"My wife, sir," he said, "loved to see things bright and adorned. I try—my son and I try—to keep the table as she would like it. I formerly thought these matters sinful, but I have been brought to a clearer vision,—through affliction." (Strange human nature, Melody, my child! he was moved to say these words to a stranger, which he could not have said to me, his son!) "She had the French taste and lightness, my wife Mary. I should have been proud to have you see her, sir; the Lord was mindful of His own, and took her away from a world of sin and suffering."
The light died out; his eyes wandered for a moment, and then set, in a way I knew; and I began to talk fast of the first thing that came into my mind.
CHAPTER VI.
I COULD write a whole book about the summer that followed this spring day, when I first met Yvon de Ste. Valerie. Yes, and the book would be so long that no mortal man would have time to read it; but I must hurry on with my story; for truth to tell, my eyes are beginning to be not quite what they have been,—they'll serve my time, I hope, but my writing was always small and crabbed,—and I must say what I have to say, shorter than I have begun, I perceive. After the first week, then, which he spent with Father L'Homme-Dieu, Yvon came over to our village and boarded with Abby Rock. The Father was pleased to have him come; he knew it would be a great thing for me, and he thought it would not hurt the young gentleman to live for a time with plain folks. But if he thought Yvon would look down on our village people, or hold himself better than they, he was mistaken. In a week the young Frenchman was the son and brother of the whole village. Our people were dear, good people, Melody; but I sometimes thought them a little dull; that was after my mother's death.
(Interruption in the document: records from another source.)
(* ===== verification/DecimalBytes.v ===== *)
(** * The bytes of a decimal

    The binary format as a function of groups of digits: the first group, the
    words of the integer part, the words of the fraction and the last group.
    Comparing the bytes compares the numbers, negative ones included. *)

From S2P Require Import Prelude MyBit MyisamPack KeyCodec Decimal DecimalFacts DecimalBin.

#[local] Open Scope Z_scope.

(** ** Groups of digits *)

(** The bytes of a group of [x] digits. *)
Definition d2b (x : Z) : nat := Z.to_nat (default 0 (rd dig2bytes x)).

Lemma digit_count_cases x : 0 ≤ x ≤ 9 →
  x = 0 ∨ x = 1 ∨ x = 2 ∨ x = 3 ∨ x = 4 ∨ x = 5 ∨ x = 6 ∨ x = 7 ∨ x = 8 ∨ x = 9.
Proof. lia. Qed.

Ltac count_cases H :=
  apply digit_count_cases in H; repeat (destruct H as [->|H]); try subst.

Lemma dig2bytes_d2b x : 0 ≤ x ≤ 9 → rd dig2bytes x = Some (Z.of_nat (d2b x)).
Proof. intros H. count_cases H; done. Qed.

Lemma powers10_pow x : 0 ≤ x ≤ 9 → rd powers10 x = Some (10 ^ x).
Proof. intros H. count_cases H; done. Qed.

(** A group leaves the highest bit of its bytes clear. *)
Lemma d2b_room x : 0 ≤ x ≤ 9 → 1 ≤ x → 2 * 10 ^ x ≤ 256 ^ Z.of_nat (d2b x) ∧ (1 ≤ d2b x ≤ 4)%nat.
Proof. intros H Hx. count_cases H; try lia; vm_compute; split; try split; (discriminate || lia). Qed.

Lemma d2b_bound x : 0 ≤ x ≤ 9 → 10 ^ x ≤ 256 ^ Z.of_nat (d2b x) ∧ (d2b x ≤ 4)%nat.
Proof. intros H. count_cases H; vm_compute; split; (discriminate || lia). Qed.

Lemma d2b_mono x y : 0 ≤ x ≤ y → y ≤ 9 → (d2b x ≤ d2b y)%nat.
Proof.
  intros Hx Hy. assert (H : 0 ≤ x ≤ 9) by lia. assert (H' : 0 ≤ y ≤ 9) by lia.
  count_cases H; count_cases H'; try lia; vm_compute; lia.
Qed.

Lemma bytes_of_spec n x : 0 ≤ x ≤ 9 → bytes_of n x = Some (n * 4 + Z.of_nat (d2b x)).
Proof. intros H. unfold bytes_of. by rewrite dig2bytes_d2b. Qed.

Lemma part_store_spec n x : (1 ≤ n ≤ 4)%nat → part_store (Z.of_nat n) x = Some (be_bytes n x).
Proof.
  intros Hn. unfold part_store. destruct n as [|[|[|[|[|]]]]]; try lia; cbn [Z.of_nat Z.eqb Pos.of_succ_nat Pos.eqb Pos.succ].
  - unfold mi_int1store. cbn [be_bytes]. unfold u8. change (256 ^ Z.of_nat 0) with 1. by rewrite Z.div_1_r.
  - by rewrite int2store_be.
  - by rewrite int3store_be.
  - by rewrite int4store_be.
Qed.

(** ** Complements *)

(** The bytes of a negative number are inverted. *)
Definition flip (n : bool) (l : list Z) : list Z := if n then (λ b, 255 - b) <$> l else l.
Definition mask_of (n : bool) : Z := if n then -1 else 0.

Lemma length_flip n l : length (flip n l) = length l.
Proof. destruct n; [apply length_fmap|done]. Qed.

Lemma flip_app n a b : flip n (a ++ b) = flip n a ++ flip n b.
Proof. destruct n; [apply fmap_app|done]. Qed.

Lemma flip_bytes n l : Forall is_byte l → Forall is_byte (flip n l).
Proof.
  intros H. destruct n; [|done]. cbn [flip]. rewrite list.Forall_fmap. apply (list.Forall_impl _ _ _ H). intros x Hx.
  unfold is_byte, compose in *. lia.
Qed.

Lemma lxor_mask x n : Z.lxor x (mask_of n) = if n then - x - 1 else x.
Proof. destruct n; cbn [mask_of]; [rewrite Z.lxor_m1_r; unfold Z.lnot; lia|apply Z.lxor_0_r]. Qed.

Lemma be_bytes_flip k n x : be_bytes k (Z.lxor x (mask_of n)) = flip n (be_bytes k x).
Proof.
  rewrite lxor_mask. destruct n; [|done]. induction k as [|k IH]; [done|]. cbn [be_bytes flip fmap list_fmap].
  unfold flip in IH. rewrite IH. f_equal. assert (0 < 256 ^ Z.of_nat k) by (apply Z.pow_pos_nonneg; lia).
  set (B := 256 ^ Z.of_nat k) in *. clearbody B.
  assert (E : (- x - 1) / B = - (x / B) - 1).
  { symmetry. apply (Z.div_unique_pos _ _ _ (B - 1 - x mod B)); pose proof (Z.mod_pos_bound x B ltac:(lia));
      pose proof (Z.div_mod x B ltac:(lia)); nia. }
  rewrite E. divlia.
Qed.

Lemma flip_replicate n k : replicate k (u8 (mask_of n)) = flip n (replicate k 0).
Proof. destruct n; [|done]. unfold flip. by rewrite fmap_replicate. Qed.

Lemma memcmp_flip n a b : length a = length b → memcmp (flip n a) (flip n b) = if n then - memcmp a b else memcmp a b.
Proof.
  destruct n; [|done]. unfold flip. revert b. induction a as [|x a IH]; intros [|y b] HL; try done.
  cbn [fmap list_fmap memcmp]. destruct (Z.eqb_spec x y) as [->|].
  - rewrite Z.eqb_refl. apply IH. by injection HL.
  - rewrite (proj2 (Z.eqb_neq _ _)) by lia. destruct (Z.ltb_spec x y).
    + by rewrite (proj2 (Z.ltb_ge _ _)) by lia.
    + by rewrite (proj2 (Z.ltb_lt _ _)) by lia.
Qed.

(** Leading zero bytes. *)
Lemma be_bytes_pad n m v : 0 ≤ v < 256 ^ Z.of_nat m → be_bytes (n + m) v = replicate n 0 ++ be_bytes m v.
Proof.
  intros Hv. rewrite be_bytes_app, Z.div_small by done. f_equal.
  induction n as [|n IH]; [done|]. cbn [be_bytes replicate]. by rewrite IH, Z.div_0_l by (apply Z.pow_nonzero; lia).
Qed.

Lemma be_bytes_zero n : be_bytes n 0 = replicate n 0.
Proof. rewrite <- (Nat.add_0_r n), (be_bytes_pad n 0) by (cbn; lia). cbn [be_bytes]. by rewrite app_nil_r, Nat.add_0_r. Qed.

(** ** The format *)

(** A number with [top] in the first group, then words, and [bottom] in the last group. *)
Record groups := mk_groups { top : Z; ints : list Z; fracs : list Z; bottom : Z }.

(** [ix] and [fx] digits in the first and last group, [n] and [f] words between. *)
Record valid_groups (ix fx : Z) (n f : nat) (g : groups) : Prop := {
  vg_ix : 0 ≤ ix < 9;
  vg_fx : 0 ≤ fx < 9;
  vg_some : 0 < ix + fx + Z.of_nat n + Z.of_nat f;
  vg_top : 0 ≤ top g < 10 ^ ix;
  vg_ints : length (ints g) = n;
  vg_fracs : length (fracs g) = f;
  vg_digits : digits (ints g ++ fracs g);
  vg_bottom : 0 ≤ bottom g < 10 ^ fx;
}.

Definition words_bytes (l : list Z) : list Z := concat (be_bytes 4 <$> l).

(** The bytes of the absolute value. *)
Definition body (ix fx : Z) (g : groups) : list Z :=
  be_bytes (d2b ix) (top g) ++ words_bytes (ints g ++ fracs g) ++ be_bytes (d2b fx) (bottom g).

(** The number, in units of the last digit. *)
Definition amount (fx : Z) (g : groups) : Z :=
  (top g * base (length (ints g ++ fracs g)) + num (ints g ++ fracs g)) * 10 ^ fx + bottom g.

Lemma length_words_bytes l : length (words_bytes l) = (4 * length l)%nat.
Proof.
  unfold words_bytes. induction l as [|x l IH]; [done|]. rewrite fmap_cons. cbn [concat].
  rewrite length_app, IH, length_be_bytes. cbn [length]. lia.
Qed.

Lemma words_bytes_app a b : words_bytes (a ++ b) = words_bytes a ++ words_bytes b.
Proof. unfold words_bytes. by rewrite fmap_app, concat_app. Qed.

Lemma words_bytes_range l : Forall is_byte (words_bytes l).
Proof.
  unfold words_bytes. induction l as [|x l IH]; [constructor|]. rewrite fmap_cons. cbn [concat].
  apply Forall_app. split; [apply be_bytes_range|done].
Qed.

Lemma words_bytes_zeroes n : words_bytes (replicate n 0) = replicate (4 * n) 0.
Proof.
  induction n as [|n IH]; [done|]. cbn [replicate]. unfold words_bytes in *. rewrite fmap_cons. cbn [concat].
  rewrite IH, be_bytes_zero, <- replicate_add. f_equal. lia.
Qed.

Lemma body_bytes ix fx g : Forall is_byte (body ix fx g).
Proof. unfold body. rewrite !Forall_app. split_and!; [apply be_bytes_range|apply words_bytes_range|apply be_bytes_range]. Qed.

Lemma length_body ix fx n f g :
  valid_groups ix fx n f g → length (body ix fx g) = (d2b ix + 4 * (n + f) + d2b fx)%nat.
Proof.
  intros [_ _ _ _ H1 H2 _ _]. unfold body. rewrite !length_app, !length_be_bytes, length_words_bytes, length_app. lia.
Qed.

Lemma digit_byte x : digit x → 0 ≤ x < 256 ^ Z.of_nat 4 ∧ 2 * x < 256 ^ Z.of_nat 4.
Proof. unfold digit, DIG_BASE. change (256 ^ Z.of_nat 4) with (2 ^ 32). lia. Qed.

Lemma memcmp_words a b :
  length a = length b → digits a → digits b → memcmp (words_bytes a) (words_bytes b) = order (num a) (num b).
Proof.
  revert b. induction a as [|x a IH]; intros [|y b] HL; try done.
  intros [Hx Ha]%list.Forall_cons [Hy Hb]%list.Forall_cons. unfold words_bytes in *. rewrite !fmap_cons. cbn [concat].
  rewrite memcmp_app, memcmp_be_bytes by (try apply digit_byte; try done; by rewrite !length_be_bytes).
  injection HL as HL. rewrite IH, !num_cons, HL by done.
  pose proof (num_bound a Ha) as Ba. pose proof (num_bound b Hb) as Bb. rewrite HL in Ba. by rewrite order_lex.
Qed.

(** The bytes of absolute values are in the order of the numbers. *)
Lemma memcmp_body ix fx n f g g' :
  valid_groups ix fx n f g → valid_groups ix fx n f g' →
  memcmp (body ix fx g) (body ix fx g') = order (amount fx g) (amount fx g').
Proof.
  intros [Hix Hfx _ Ht H1 H2 Hd Hb] [_ _ _ Ht' H1' H2' Hd' Hb']. unfold body, amount.
  assert (HL : length (ints g ++ fracs g) = length (ints g' ++ fracs g')) by (rewrite !length_app; lia).
  set (l := ints g ++ fracs g) in *. set (l' := ints g' ++ fracs g') in *.
  pose proof (d2b_bound ix ltac:(lia)) as [Bi _]. pose proof (d2b_bound fx ltac:(lia)) as [Bf _].
  rewrite !memcmp_app by (by rewrite ?length_be_bytes, ?length_words_bytes, ?HL).
  rewrite memcmp_words, !memcmp_be_bytes by (done || lia).
  pose proof (num_bound l Hd) as Bn. pose proof (num_bound l' Hd') as Bn'. rewrite HL in *.
  rewrite (order_lex (10 ^ fx)), (order_lex (base (length l'))) by done.
  destruct (order (top g) (top g') =? 0) eqn:E; [done|]. by rewrite E.
Qed.

(** ** The sign *)

(** The first bit is inverted. *)
Definition mark (l : list Z) : list Z := match l with b :: l => Z.lxor b 0x80 :: l | [] => [] end.

(** The bytes in the column. *)
Definition encoded (n : bool) (ix fx : Z) (g : groups) : list Z := mark (flip n (body ix fx g)).

Lemma length_mark l : length (mark l) = length l.
Proof. by destruct l. Qed.

Lemma lxor_80 b : 0 ≤ b < 256 → Z.lxor b 0x80 = if b <? 128 then b + 128 else b - 128.
Proof.
  intros Hb. assert (H : forallb (λ b, Z.lxor b 0x80 =? if b <? 128 then b + 128 else b - 128) (seqZ 0 256) = true)
    by (by vm_compute).
  rewrite forallb_forall in H. apply Z.eqb_eq, H, list_elem_of_In, elem_of_seqZ. lia.
Qed.

Lemma land_80 b : 0 ≤ b < 256 → (Z.land b 0x80 =? 0) = (b <? 128).
Proof.
  intros Hb. assert (H : forallb (λ b, Bool.eqb (Z.land b 0x80 =? 0) (b <? 128)) (seqZ 0 256) = true) by (by vm_compute).
  rewrite forallb_forall in H. apply eqb_prop, H, list_elem_of_In, elem_of_seqZ. lia.
Qed.

Lemma mark_involutive l : Forall is_byte l → mark (mark l) = l.
Proof.
  intros H. destruct l as [|b l]; [done|]. apply list.Forall_cons in H as [Hb _]. unfold mark.
  by rewrite Z.lxor_assoc, Z.lxor_nilpotent, Z.lxor_0_r.
Qed.

Lemma be_bytes_head k v : 0 ≤ v → 2 * v < 256 ^ Z.of_nat (S k) → ∃ b, be_bytes (S k) v = b :: be_bytes k v ∧ 0 ≤ b < 128.
Proof.
  intros Hv H. rewrite Nat2Z.inj_succ, Z.pow_succ_r in H by lia. eexists. split; [done|].
  set (B := 256 ^ Z.of_nat k) in *. assert (0 < B) by (apply Z.pow_pos_nonneg; lia).
  assert (0 ≤ v / B < 128) by (split; [apply Z.div_pos; lia|apply Z.div_lt_upper_bound; lia]).
  rewrite Z.mod_small by lia. lia.
Qed.

(** The first bit of an absolute value is clear. *)
Lemma body_head ix fx n f g : valid_groups ix fx n f g → ∃ b l, body ix fx g = b :: l ∧ 0 ≤ b < 128.
Proof.
  intros [Hix Hfx Hs Ht H1 H2 Hd Hb]. unfold body.
  assert (Hg : ∀ x v r, 1 ≤ x < 9 → 0 ≤ v < 10 ^ x → ∃ b l, be_bytes (d2b x) v ++ r = b :: l ∧ 0 ≤ b < 128).
  { intros x v r Hx Hv. destruct (d2b_room x ltac:(lia) ltac:(lia)) as [Hr Hd2].
    destruct (d2b x) as [|k]; [lia|]. destruct (be_bytes_head k v ltac:(lia) ltac:(lia)) as (b & -> & Hb'). by eexists _, _. }
  destruct (decide (ix = 0)) as [->|]; [|apply Hg; lia].
  replace (d2b 0) with 0%nat by done. cbn [be_bytes app].
  destruct (ints g ++ fracs g) as [|w l] eqn:El.
  - apply (f_equal length) in El. rewrite length_app in El. cbn in El.
    cbn [words_bytes fmap list_fmap concat app]. rewrite <- (app_nil_r (be_bytes _ _)). apply Hg; lia.
  - unfold words_bytes. rewrite fmap_cons. cbn [concat]. apply list.Forall_cons in Hd as [Hw _].
    destruct (be_bytes_head 3 w) as (b & -> & Hb'); [apply Hw|by apply digit_byte|]. by eexists _, _.
Qed.

Lemma memcmp_mark a b :
  (∃ x l, a = x :: l) → (∃ x l, b = x :: l) → Forall is_byte a → Forall is_byte b →
  memcmp (mark a) (mark b) =
    match a, b with
    | x :: _, y :: _ => if Bool.eqb (x <? 128) (y <? 128) then memcmp a b else if x <? 128 then 1 else -1
    | _, _ => 0
    end.
Proof.
  intros (x & l & ->) (y & l' & ->) [Hx _]%list.Forall_cons [Hy _]%list.Forall_cons. cbn [mark memcmp].
  unfold is_byte in *. rewrite !lxor_80 by lia.
  destruct (Z.ltb_spec x 128), (Z.ltb_spec y 128); cbn [Bool.eqb].
  - replace (x + 128 =? y + 128) with (x =? y) by lia. replace (x + 128 <? y + 128) with (x <? y) by lia. done.
  - rewrite (proj2 (Z.eqb_neq _ _)), (proj2 (Z.ltb_ge _ _)) by lia. done.
  - rewrite (proj2 (Z.eqb_neq _ _)), (proj2 (Z.ltb_lt _ _)) by lia. done.
  - replace (x - 128 =? y - 128) with (x =? y) by lia. replace (x - 128 <? y - 128) with (x <? y) by lia. done.
Qed.

(** The first byte tells the sign. *)
Lemma encoded_head s ix fx n f g :
  valid_groups ix fx n f g →
  ∃ b l, encoded s ix fx g = b :: l ∧ (Z.land b 0x80 =? 0) = s ∧ Z.lxor b 0x80 :: l = flip s (body ix fx g).
Proof.
  intros V. destruct (body_head _ _ _ _ _ V) as (b & l & E & Hb). unfold encoded. rewrite E.
  assert (Hc : ∃ c m, flip s (b :: l) = c :: m ∧ 0 ≤ c < 256 ∧ (c <? 128) = negb s).
  { destruct s; eexists _, _; (split; [done|]); (split; [lia|]); [apply Z.ltb_ge|apply Z.ltb_lt]; lia. }
  destruct Hc as (c & m & -> & Hc & Ec). cbn [mark]. eexists _, _. split; [done|].
  rewrite lxor_80, Ec by done. split.
  - rewrite land_80 by (destruct s; cbn [negb] in *; [apply Z.ltb_ge in Ec|apply Z.ltb_lt in Ec]; lia).
    destruct s; cbn [negb] in *; [apply Z.ltb_ge in Ec; apply Z.ltb_lt; lia|apply Z.ltb_lt in Ec; apply Z.ltb_ge; lia].
  - f_equal. rewrite lxor_80 by (destruct s; cbn [negb] in *; [apply Z.ltb_ge in Ec|apply Z.ltb_lt in Ec]; lia).
    destruct s; cbn [negb] in *; [apply Z.ltb_ge in Ec; rewrite (proj2 (Z.ltb_lt _ _)) by lia
      |apply Z.ltb_lt in Ec; rewrite (proj2 (Z.ltb_ge _ _)) by lia]; lia.
Qed.

(** A number with its sign. *)
Definition with_sign (n : bool) (x : Z) : Z := (if n then -1 else 1) * x.

Lemma amount_nonneg ix fx n f g : valid_groups ix fx n f g → 0 ≤ amount fx g.
Proof.
  intros [Hix Hfx _ Ht _ _ Hd Hb]. unfold amount. pose proof (num_bound _ Hd). pose proof (base_pos (length (ints g ++ fracs g))).
  assert (0 < 10 ^ fx) by (apply Z.pow_pos_nonneg; lia). nia.
Qed.

(** Comparing the bytes compares the numbers; 0 is not negative. *)
Lemma memcmp_encoded s s' ix fx n f g g' :
  valid_groups ix fx n f g → valid_groups ix fx n f g' →
  (s = true → amount fx g ≠ 0) → (s' = true → amount fx g' ≠ 0) →
  memcmp (encoded s ix fx g) (encoded s' ix fx g')
  = order (with_sign s (amount fx g)) (with_sign s' (amount fx g')).
Proof.
  intros V V' Hs Hs'. pose proof (amount_nonneg _ _ _ _ _ V) as Ha. pose proof (amount_nonneg _ _ _ _ _ V') as Ha'.
  unfold encoded. pose proof (memcmp_body _ _ _ _ _ _ V V') as HM. pose proof (body_bytes ix fx g) as B. pose proof (body_bytes ix fx g') as B'.
  assert (HL : length (body ix fx g) = length (body ix fx g')) by (by rewrite !(length_body ix fx n f)).
  destruct (body_head _ _ _ _ _ V) as (b & l & E & Hb), (body_head _ _ _ _ _ V') as (b' & l' & E' & Hb').
  assert (Hh : ∀ t x m, 0 ≤ x < 128 → ∃ y r, flip t (x :: m) = y :: r ∧ (y <? 128) = negb t).
  { intros [] x m Hx; eexists _, _; split; [done|apply Z.ltb_ge; lia|done|apply Z.ltb_lt; lia]. }
  rewrite memcmp_mark; [|rewrite E|rewrite E'|by apply flip_bytes..];
    [|destruct (Hh s b l Hb) as (y & r & -> & _); by eexists _, _|destruct (Hh s' b' l' Hb') as (y & r & -> & _); by eexists _, _].
  pose proof (memcmp_flip s _ _ HL) as HF. rewrite HM in HF.
  destruct (Hh s b l Hb) as (y & r & Ey & Hy), (Hh s' b' l' Hb') as (y' & r' & Ey' & Hy').
  rewrite E, E', Ey, Ey' in *. rewrite Hy, Hy'. destruct s, s'; cbn [negb Bool.eqb].
  - rewrite Ey' in HF. rewrite HF. unfold order, with_sign. rewrite <- Z.sgn_opp. f_equal. lia.
  - rewrite order_lt; [done|]. specialize (Hs eq_refl). unfold with_sign. lia.
  - rewrite order_gt; [done|]. specialize (Hs' eq_refl). unfold with_sign. lia.
  - rewrite Ey' in HF. rewrite HF. unfold with_sign. by rewrite !Z.mul_1_l.
Qed.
I suppose I had enough of another nature in me to be troubled by this, but not enough to know how to help it; later I learned a little more; but indeed, I should justly say that my lessons were begun by Yvon de Ste. Valerie. It was from him I learned, my dear, that nothing in this world of God's is dull or common, unless we bring dull hearts and dim eyes to look at it. It is the vision, the vision, that makes the life; that vision which you, my child, with your sightless eyes, have more clearly than almost any one I have known.
He was delighted with everything. He wanted to know about everything. He declared that he should write a book, when he returned to France, all about our village, which he called Paradise. It is a pretty place, or was as I remember it. He must see how bread was made, how wool was spun, how rugs were braided. Many's the time I have found him sitting in some kitchen, winding the great balls of rags neatly cut and stitched together, listening like a child while the woman told him of how many rugs she had made, and how many quilts she had pieced; and she more pleased than he, and thinking him one wonder and herself another.
He was in love with all the girls; so he said, and they had nothing to say against it. But yet there was no girl could carry a sore heart, for he treated them all alike. In this I have thought that he showed a sense and kindness beyond his years or his seeming giddiness; for some of them might well enough have had their heads turned by a gentleman, and one so handsome, and with a tongue that liked better to say "Angel!" to a woman than anything more suited to the average of the sex. But no girl in the village could think herself for a moment the favoured maiden; for if one had the loveliest eyes in the world, the next had a cheek of roses and velvet, and the third walked like a goddess, and the fourth charmed his soul out of his body every time she opened her lips. And so it went on, till all understood it for play, and the pleasantest play they ever saw. But he vowed from the first that he would marry Abby Rock, and no other living woman. Abby always said yes, she would marry him the first Sunday that came in the middle of the week; and then she would try to make him eat more, though he took quite as much as was good for him, not being used to our hearty ways, especially in the mornings. Abby was as pleased with him as a child with a kitten, and it was pretty to see them together.
"Light of my life!" Yvon would cry. "You are exquisite this morning! Your eyes are like stars on the sea. Come, then, angelic Rock, Rocher des Anges, and waltz with your Ste. Valerie!" And he would take Abby by the waist, and try to waltz with her, till she reached for the broomstick. I have told you, Melody, that Abby was the homeliest woman the Lord ever made. Not that I ever noticed it, for the kindness in her face was so bright I never saw anything but that; but strangers would speak of it, and Yvon himself, before he heard her speak, made a little face, I remember, that only I could see, and whispered, had I brought him to lodge with Medusa? Medusa, indeed! I think Abby's smile would soften any stone that had ever had a human heart beating in it, instead of the other way.
But the place in the village that Yvon loved best was Ham Belfort's grist-mill; and when he comes to my mind, in these days, when sadder visions are softened and partly dim to me, it is mostly there that I seem to see my friend.